ACTIVITY:
How many lines in the data that follows contain the word "lower"? Only that number is needed.

Collected data
=== Section Start ===

(** C3 (as stated, refuted): a message containing a greeting word is not
    always classified as greeting: "Oi, qual o status do meu pedido?" also
    contains order_status keywords, which the classifier tests first. *)
Lemma greeting_claim_counterexample :
  ~ (forall msg : ChatMessage,
       any_in (lower (message msg))
         (map u ["oi"; "olá"; "bom dia"; "boa tarde"]%string) = true ->
       classify_intent (message msg) = mkIntent (u "greeting") 0.98%Q
       /\ process_message msg = greeting_reply).
Proof.
  intros H.
  destruct (H (mkChatMessage (u "u5") (u "Oi, qual o status do meu pedido?") (u "web"))
              ltac:(reflexivity)) as [Hc _].
  apply (f_equal type) in Hc. vm_compute in Hc. discriminate.
Qed.

(** C3 (amended): for a message whose lower-cased form contains "olá",
    "oi", "bom dia" or "boa tarde", the response generator returns the
    greeting reply; the classifier returns (greeting, 0.98) exactly when the
    lower-cased message contains none of the order_status, product_info,
    billing, technical_support and complaint keywords. *)
Theorem greeting_rule (msg : ChatMessage)
  (H : any_in (lower (message msg)) greeting_words = true) :
  process_message msg = greeting_reply
  /\ (classify_intent (message msg) = mkIntent (u "greeting") 0.98%Q <->
      any_in (lower (message msg))
        (order_status_words ++ product_info_words ++ billing_words
         ++ technical_support_words ++ complaint_words) = false).
Proof.
  split.
  - unfold process_message. fold greeting_words. rewrite H. reflexivity.
  - unfold classify_intent. rewrite H, !any_in_app.
    destruct (any_in (lower (message msg)) order_status_words),
      (any_in (lower (message msg)) product_info_words),
      (any_in (lower (message msg)) billing_words),
      (any_in (lower (message msg)) technical_support_words),
      (any_in (lower (message msg)) complaint_words); cbn [orb];
      split; intros E; first
        [ reflexivity | discriminate E
        | apply (f_equal type) in E; vm_compute in E; discriminate E ].
Qed.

=== Section End ===

TASK RESULT:
10